Bush breaks CIA leak silence
WASHINGTON – President Bush said Monday that he would fire anyone in his administration who had leaked the identity of a CIA officer – if the leak broke the law.
“If someone committed a crime,” Bush said speaking to reporters after a meeting with visiting Indian Prime Minister Manmohan Singh, “they will no longer work in my administration.”
Time reporter Matthew Cooper has said Karl Rove, Bush’s deputy chief of staff and closest political adviser, was the first person to disclose to him that an administration critic’s wife worked for the CIA. She subsequently was identified as Valerie Plame.
Several Democrats, including Sens. John Kerry of Massachusettts and Hillary Rodham Clinton of New York, have called for Rove’s firing.
Some Democrats have charged that Bush has shifted his position. They say he had promised to fire anyone involved in the leaking of Plame’s name in 2003 regardless of whether a law had been broken.
“President Bush backed away from his initial pledge and lowered the ethics bar,” Democratic National Committee Chairman Howard Dean said.
Dean and other Democrats said Bush had promised during a news conference in June 2004 to fire any aide involved in the leak. Asked by a reporter whether he would “fire anyone” involved in leaking Plame’s name, Bush replied, “Yes.”

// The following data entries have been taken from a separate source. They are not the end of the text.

(** X9.  When the float sigmoid has its values in the unit interval and
    the float square root has none below zero, then in a run every
    sampled probability, for the test set and for the grid, lies in the
    unit interval, so does every value of the mean surface of cell 15, and
    no value of the surface of cell 16 is negative. *)
Theorem plotted_values_in_range (g : RandomState) :
  (forall v, in_unit (sigmoid_f v)) -> (forall v, (0 <= sqrt_f v)%Q) ->
  exists i o,
    run_all cos_f sin_f sqrt_f tanh_f sigmoid_f floatX pi_f fit posterior_draws g
    = Some (i, o) /\
    all_in in_unit (out_proba o) /\
    all_in in_unit (out_ppc o) /\
    all_in in_unit (out_mean_surface o) /\
    all_in (fun s => (0 <= s)%Q) (out_std_surface o).
Proof.
  intros Hsig Hsqrt.
  destruct (run_all_steps cos_f sin_f sqrt_f tanh_f sigmoid_f floatX pi_f
              Approx fit posterior_draws sampler g)
    as (o & Eo & E & _ & _ & Hg & _ & _ & _).
  set (i := fst (draw_inputs cos_f sin_f sqrt_f floatX pi_f fit g)) in *.
  destruct (predict_and_plot_steps sqrt_f tanh_f sigmoid_f floatX Approx
              posterior_draws i o Eo)
    as (_ & _ & _ & _ & _ & Ems & Ess & nd & a1 & a2 & a3 & End & _ & Ep & Ec).
  pose proof (draw_inputs_stages cos_f sin_f sqrt_f floatX pi_f fit g) as Hs.
  pose proof (draw_inputs_shapes cos_f sin_f sqrt_f floatX pi_f fit g) as Hsh.
  cbv zeta in Hs, Hsh. fold i in Hs, Hsh.
  destruct Hs as (_ & _ & _ & _ & _ & _ & _ & Em).
  destruct Hsh as (_ & _ & _ & _ & Ht & _).
  rewrite Em, sample_proba_node in End. injection End as End. subst nd.
  pose proof (sample_proba_in_unit tanh_f sigmoid_f Hsig Approx posterior_draws
                sampler _ a1 a2 _ (out_proba o) 300 500 Ht Ep) as Hp.
  pose proof (sample_proba_in_unit tanh_f sigmoid_f Hsig Approx posterior_draws
                sampler _ a2 a3 _ (out_ppc o) (100 * 100) 500 Hg Ec) as Hc.
  assert (H0 : in_unit 0%Q) by (split; vm_compute; discriminate).
  exists i, o. split; [exact E|]. split; [exact Hp|]. split; [exact Hc|]. split.
  - unfold mean_surface in Ems.
    apply (reshape_all in_unit 100 100 _ _) with (2 := Ems).
    unfold mean_axis0. apply Forall_map. apply Forall_forall. intros k _.
    apply mean_in_unit. apply column_all; assumption.
  - unfold std_surface in Ess.
    apply (reshape_all (fun s => (0 <= s)%Q) 100 100 _ _) with (2 := Ess).
    unfold std_axis0. apply Forall_map. apply Forall_forall. intros k _.
    apply Hsqrt.
Qed.

End Cells.

Lemma clip_in_unit (v : Q) : in_unit (clip v).
Proof.
  unfold clip, in_unit.
  destruct (Qle_bool v 0) eqn:E0; [split; vm_compute; discriminate|].
  destruct (Qle_bool 1 v) eqn:E1; [split; vm_compute; discriminate|].
  split; apply Qlt_le_weak; apply Qnot_le_lt; intros H;
    apply Qle_bool_iff in H; congruence.
Qed.

Lemma plotted_values_in_range_witness :
  (forall v, in_unit (clip v)) /\ (forall v, (0 <= Qabs.Qabs v)%Q) /\
  exists i o,
    run_all Examples.exact Examples.exact Qabs.Qabs Examples.exact clip
            Examples.exact 3%Q Examples.fit_unit Examples.zero_draws
            Examples.stream_zero
    = Some (i, o) /\
    all_in in_unit (out_proba o) /\
    all_in in_unit (out_ppc o) /\
    all_in in_unit (out_mean_surface o) /\
    all_in (fun s => (0 <= s)%Q) (out_std_surface o).
Proof.
  split; [exact clip_in_unit|]. split; [exact Qabs.Qabs_nonneg|].
  exact (plotted_values_in_range Examples.exact Examples.exact Qabs.Qabs
           Examples.exact clip Examples.exact 3%Q unit Examples.fit_unit
           Examples.zero_draws InstanceFacts.zero_draws_contract
           Examples.stream_zero clip_in_unit Qabs.Qabs_nonneg).
Defined.

End RangeFacts.

Module CleanRunFacts.

Import Source Exceptions ExceptionFacts Instances.
Open Scope nat_scope.
Open Scope list_scope.

#[local] Unset Implicit Arguments.

Section Run.

Variables St Exn : Type.
Variable exec_simple : simple -> St -> St * option Exn.
Variable ctx_exit : simple -> St -> St.

Lemma run_cells_clean (nb : list cell) (st : St) :
  forallb handler_free (concat nb) = true ->
  raised (run_cells exec_simple ctx_exit nb st) = None ->
  map fst (executed (run_cells exec_simple ctx_exit nb st))
  = statements (concat nb) /\
  Forall (completes exec_simple) (executed (run_cells exec_simple ctx_exit nb st)).
Proof.
  unfold run_cells. generalize (concat nb). intros p Hfree Hr.
  destruct (@run_stmts_trace St Exn exec_simple ctx_exit p Hfree [] st)
    as (evs & E & Ht).
  change ([] ++ evs) with evs in E. rewrite E. rewrite Hr in Ht.
  destruct Ht as [Hc Em]. split; [exact Em | exact Hc].
Qed.

(** X10.  A run of all cells that ends without an exception started
    every statement of the notebook exactly once, in source order, the
    bodies of the two [with] blocks included, and each of them
    completed. *)
Theorem clean_run_is_complete (st : St) :
  raised (run_cells exec_simple ctx_exit notebook st) = None ->
  map fst (executed (run_cells exec_simple ctx_exit notebook st))
  = statements (concat notebook) /\
  Forall (completes exec_simple)
         (executed (run_cells exec_simple ctx_exit notebook st)).
Proof.
  exact (run_cells_clean notebook st notebook_handler_free).
Qed.

End Run.

Lemma clean_run_is_complete_witness :
  raised (run_cells exec_counts Examples.exit_keeps notebook 0) = None /\
  map fst (executed (run_cells exec_counts Examples.exit_keeps notebook 0))
  = statements (concat notebook) /\
  Forall (completes exec_counts)
         (executed (run_cells exec_counts Examples.exit_keeps notebook 0)).
Proof.
  assert (H : raised (run_cells exec_counts Examples.exit_keeps notebook 0) = None)
    by (vm_compute; reflexivity).
  split; [exact H|].
  exact (clean_run_is_complete nat string exec_counts Examples.exit_keeps 0 H).
Defined.

End CleanRunFacts.

(** ** The definitions on small inputs *)

Module Checks.

Import Float State Arrays NumpyRandom Sklearn Theano PyMC Notebook Examples.
Import Names TheanoConfig FloatNetwork.
Open Scope Q_scope.
Open Scope string_scope.
Open Scope list_scope.

(** Double precision: one tenth, and the product [0.07 * 100], which is
    above 7. *)
Example binary64_tenth : binary64 (1#10) == 3602879701896397 # 36028797018963968.
Proof. vm_compute. reflexivity. Qed.

Example binary64_product : 7 < binary64 (binary64 (7#100) * 100).
Proof. vm_compute. reflexivity. Qed.

Example n_test_rounds_up : n_test_of (7#100) 100 = 8%nat.
Proof. vm_compute. reflexivity. Qed.

Example n_test_of_notebook : n_test_of (3#10) 1000 = 300%nat.
Proof. vm_compute. reflexivity. Qed.

Example pred_of_small :
  pred_of binary64 [[3#4; 1#4; 1#2]; [3#4; 1#4; 1#2]] = [true; false; false].
Proof. vm_compute. reflexivity. Qed.

(** 499 samples of one half and one sample just above: the exact mean is
    above one half, the mean numpy computes is one half, and the label
    is 0. *)
Example pred_of_rounded_mean :
  1#2 < mean (column 0 (repeat [1#2; 3#4] 499 ++ [[(1#2) + 1 / 2 ^ 53; 3#4]])) /\
  fmean binary64 (column 0 (repeat [1#2; 3#4] 499 ++ [[(1#2) + 1 / 2 ^ 53; 3#4]]))
  == 1#2 /\
  pred_of binary64 (repeat [1#2; 3#4] 499 ++ [[(1#2) + 1 / 2 ^ 53; 3#4]])
  = [false; true].
Proof. split; [|split]; vm_compute; reflexivity. Qed.

Example accuracy_small :
  format_0_1f (accuracy [1; 0; 1] [true; false; false]) = 667%Z.
Proof. vm_compute. reflexivity. Qed.

(** 23 of 80 labels right: the product with 100 falls just below 28.75
    and is shown as 28.7. *)
Example accuracy_23_of_80 :
  accuracy (repeat 1 23 ++ repeat 0 57) (repeat true 80) < 2875 # 100 /\
  format_0_1f (accuracy (repeat 1 23 ++ repeat 0 57) (repeat true 80)) = 287%Z.
Proof. split; vm_compute; reflexivity. Qed.

Example format_rounds_to_nearest : format_0_1f (200#3) = 667%Z.
Proof. reflexivity. Qed.

Example format_rounds_ties_to_even : format_0_1f (1905#20) = 952%Z.
Proof. reflexivity. Qed.

Example permutation_small : fst (permutation 5 stream_count) = [4; 3; 2; 1; 0]%nat.
Proof. reflexivity. Qed.

Example reshape_wrong_size : reshape 2 2 [1; 2; 3] = None.
Proof. reflexivity. Qed.

Example reshape_right_size : reshape 2 2 [1; 2; 3; 4] = Some [[1; 2]; [3; 4]].
Proof. reflexivity. Qed.

Example mask_of_wrong_length : mask_index [true] 0 [[1; 2]; [3; 4]] = None.
Proof. reflexivity. Qed.

Example mask_selects_rows : mask_index [true; false] 1 [[1; 2]; [3; 4]] = Some [2].
Proof. reflexivity. Qed.

Example dot_shape_mismatch :
  dot 0 Qplus Qmult (Mat [[1; 2]]) (Mat [[1; 2; 3]]) = None.
Proof. reflexivity. Qed.

Example dot_small :
  dot 0 Qplus Qmult (Mat [[1; 2]]) (Mat [[1; 2; 3]; [4; 5; 6]])
  = Some (Mat [[9; 12; 15]]).
Proof. reflexivity. Qed.

(** The axis of the grid: the value of index 11 is the double nearest
    to [11 * step - 3], which is not the double nearest to -7/3; the last
    value is 3. *)
Example mgrid_axis_11 :
  nth 11 (mgrid_axis (-3) 3 100) 0 == - (2627099782632789 # 1125899906842624) /\
  ~ nth 11 (mgrid_axis (-3) 3 100) 0 == binary64 (- (7#3)) /\
  nth 99 (mgrid_axis (-3) 3 100) 0 == 3.
Proof.
  split; [vm_compute; reflexivity|].
  split; [intros H; vm_compute in H; discriminate H | vm_compute; reflexivity].
Qed.

Example grid_2d_small :
  option_map (map (map Qred))
             (option_map transpose (reshape_infer 2 (concat (concat (mgrid 0 1 2)))))
  = Some [[0; 0]; [0; 1]; [1; 0]; [1; 1]].
Proof. vm_compute. reflexivity. Qed.

Example scale_small :
  map (map Qred) (scale exact [[1; 10]; [3; 10]]) = [[-1; 0]; [1; 0]].
Proof. vm_compute. reflexivity. Qed.

(** Asked for no sample, the compiled function raises. *)
Example sample_proba_no_sample :
  fst (sample_proba exact exact zero_draws node (@empty_env Q) tt [[1; 2]] 0) = None.
Proof. reflexivity. Qed.

Example sample_proba_small :
  fst (sample_proba exact exact zero_draws node (@empty_env Q) tt [[1; 2]] 2)
  = Some [[0]; [0]].
Proof. vm_compute. reflexivity. Qed.

(** The activations saturate. *)
Example sigmoid_float_saturates : forall mid, sigmoid_float mid 40 = 1.
Proof. reflexivity. Qed.

Example tanh_float_saturates : forall mid, tanh_float mid 22 = 1.
Proof. reflexivity. Qed.

(** A name that reads the environment by subscript is caught, and so is
    a module that is not imported. *)
Example environ_is_outside : outside "os.environ" = true /\ bound (root "os.environ") = false.
Proof. split; reflexivity. Qed.

Example open_is_outside : outside "open" = true.
Proof. reflexivity. Qed.

Example library_io_is_outside :
  outside "np.fromfile" = true /\ outside "pd.read_json" = true /\
  outside ".to_csv" = true /\ outside "fig.savefig" = true /\
  outside "datasets.fetch_openml" = true /\ outside "ax.set_ylabel" = false.
Proof. repeat split; reflexivity. Qed.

Bush went on to add a caveat, however: “And that’s up to the U.S. attorney to find the facts.” That was a reference to special prosecutor Patrick Fitzgerald’s investigation into who leaked Plame’s name and whether that was a crime. It can be a violation of federal law to knowingly disclose the name of a covert CIA agent, but the law is written narrowly and is hard to break.
White House spokesman Scott McClellan cautioned reporters Monday not to “read anything into” the president’s latest comment. “I think you should look back at what the president said” in the past, McClellan said.
In September 2003, Bush said that he wanted to know the identity of any leaker, and that “if the person has violated (the) law, the person will be taken care of.”
Rove, who McClellan had previously said was not involved in Plame’s unmasking, was identified this week by Cooper as one of his sources for a story on the Time Web site in July 2003. The story revealed Plame’s connection to the CIA. Cooper says he learned of Plame’s job at the CIA from Rove and confirmed the information later with Lewis Libby, Vice President Cheney’s chief of staff. Neither identified her by name, Cooper said, but rather as former diplomat Joseph Wilson’s wife.